Toronto Daily Star/November 6, 1920
A manufacturer recently made a canvass of his employees and found that the average amount of currency that each carried in his pocket was $28.50. In commenting on this, an editorial writer asked us to realize that ten million men, each with only $20 in his pocket, will hold out of use $200,000,000 in currency, which could well be set to work.
Let the editorial writer stop worrying. Although the factory employees may have had $28.50 apiece in their pockets consider the rest of us. For basis of comparison a series of composite photographs of the contents of the pockets of a number of persons of the same occupation have been obtained at great labor and expense.
There are, for example, newspapermen. In the pocket of the average newspaperman (unmarried and hardened) there are the following articles:
One handsome leather wallet (a gift).
Three pencils.
Two complimentary tickets to any poor show.
A number of unredeemable mutual tickets.
Three letters from his best girls (who are soon to marry somebody with enough money to support them).
A number of streetcar tickets.
$2.85 in cash.
Newspaper reporter (married):
A varying number of Please Remits.
A single mutuel ticket. He played a rank outsider who would have paid thirty to one for $5 on the chance of staving off the coal shortage. It was a poor chance.
A picture of the wife.
Lunch money.
A cub reporter’s pockets contain:
One large collection of clippings.

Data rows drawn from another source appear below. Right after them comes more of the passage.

Lemma select_alone globalMax perWfMax fuel : forall s sel, agrees s (sel_td sel) ->
  selects globalMax perWfMax fuel (select_atomic globalMax perWfMax fuel (blockedWf sel)) s
    (deferred sel) (toPush sel) sel.
Proof.
  induction fuel as [|fuel IH]; intros s sel Ha; unfold selects; cbn [select_atomic select_loop].
  { exists [], []. rewrite !app_nil_r. split_and!; try done. by apply does_ret. }
  destruct (pendingPQ (sel_td sel)) as [|pt l] eqn:Hq.
  { exists [], []. rewrite !app_nil_r. split_and!; try done.
    eapply head_alone; [done|]. rewrite Hq. by apply does_ret. }
  pose proof (Pop_cons pq_less pt l) as Hpop. rewrite Hpop. rewrite <- Hq in Hpop at 1.
  cbv iota beta. set (rest := removelast _) in *. clearbody rest.
  destruct (check_global_alone globalMax s _ Ha) as (s1 & Hr1 & Ha1 & Hrest1).
  destruct ((0 <? globalMax) && (globalMax <=? globalActive (sel_td sel))).
  - exists [], []. rewrite !app_nil_r. split_and!; try done.
    eapply head_alone; [done|]. rewrite Hq. cbn [head]. eapply does_run; [exact Hr1|done|]. by apply does_ret.
  - destruct (select_turn globalMax perWfMax fuel IH s1 sel pt rest Ha1 Hpop) as (d & t & Hd & Hdef & Hpush).
    exists d, t. split_and!; [|done..]. eapply head_alone; [done|]. rewrite Hq. cbn [head].
    by eapply does_run.
Qed.

Lemma push_back_alone l : forall s td, agrees s td ->
  does (each (fun pt => call (PqPush pt)) l) s tt
    (td <| pendingPQ := foldl (fun pq pt => Push pq_less pt pq) (pendingPQ td) l |>).
Proof.
  induction l as [|pt l IH]; intros s td Ha; cbn [each].
  { apply (does_same _ s td); [done|by destruct td]. }
  eapply does_bind; [by apply push_alone|]. intros s1 Ha1 _. apply (IH s1 _ Ha1).
Qed.

(** ** Properties *)

(** Without anybody else, a task takes its slot in the code's atomic calls
    exactly as it does in one go: the same answer, and the counters, the queue
    and the clock stay in step. *)
Theorem reserve_alone {W : Type} `{DispatcherLaws W} (cfg : DispConfig) (w : W) s u n ups prio :
  in_step cfg w s ->
  exists b w' s',
    reserve u n ups prio w = Ret (b, w') /\
    run handle (reserve_atomic (MaxConcurrentTasks cfg) (PerWorkflowMaxConcurrency cfg) u n ups prio) s =
      Ret (b, s') /\
    in_step cfg w' s' /\ same_rest s s'.
Proof. apply same_reserve. Qed.

(** And a round selects exactly the tasks, and leaves exactly the counters
    and the queue, that the selection on the whole dispatcher does. *)
Theorem select_pending_alone globalMax perWfMax s td : agrees s td ->
  exists s',
    run handle (select_pending_atomic globalMax perWfMax) s =
      Ret ((select_pending globalMax perWfMax td).1, s') /\
    agrees s' (select_pending globalMax perWfMax td).2 /\ same_rest s s'.
Proof.
  intros Ha. unfold select_pending_atomic, select_pending. eapply does_call; [reflexivity|done|].
  rewrite (ag_queue _ _ Ha).
  destruct (select_alone globalMax perWfMax (length (pendingPQ td)) s (MkSelection td [] ∅ []) Ha)
    as (d & t & Hd & Hdef & Hpush). cbn [sel_td deferred blockedWf toPush app fst snd] in *.
  eapply does_bind; [exact Hd|]. intros s1 Ha1 _. cbn [fst snd]. rewrite Hdef, Hpush.
  eapply does_bind; [by apply push_back_alone|]. intros s2 Ha2 _. by apply does_ret.
Qed.

Lemma empty_agrees g now : agrees (MkSlots g ∅ ∅ [] false ∅ ∅ now []) (MkDispatcher g ∅ []).
Proof. split; cbn; try done. Qed.

#[local] Existing Instance ex_naming.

These are stories written by the reporter himself which have actually appeared in a real newspaper. They show his splendid ability to handle such vital stories as an unidentified Negro being struck by a motortruck while crossing Dundas Street. There is usually some short feature story by the reporter describing how the wind blows up and down King Street. This was inserted in the paper by the city editor one Monday when copy was short and because he was once a cub reporter himself.When the police find a dead body with a pocket full of clippings they know it is either a cub reporter or an actor. As reporters never die, it is always an actor.
In addition to the clippings cub reporters’ pockets contain a number of other things.
A collection of letters from his best girl who hasn’t yet realized that she is going to marry somebody else.
A street directory.
A number of postage stamps, purchased in a moment of affluence and now stuck together.
A receipt from his tailor for ten dollars’ payment on account.
A handsome cigarette case. The cub reporter thought this was silver once, but a pawnbroker disillusioned him.
An expense voucher which he plans to cash for supper.
The editorial writer shouldn’t worry. As long as there are newspapermen, bond salesmen, automobile salesmen, bank employees and similar occupations, there will be a great enough lack of pocket money to balance the excess of the factory employees.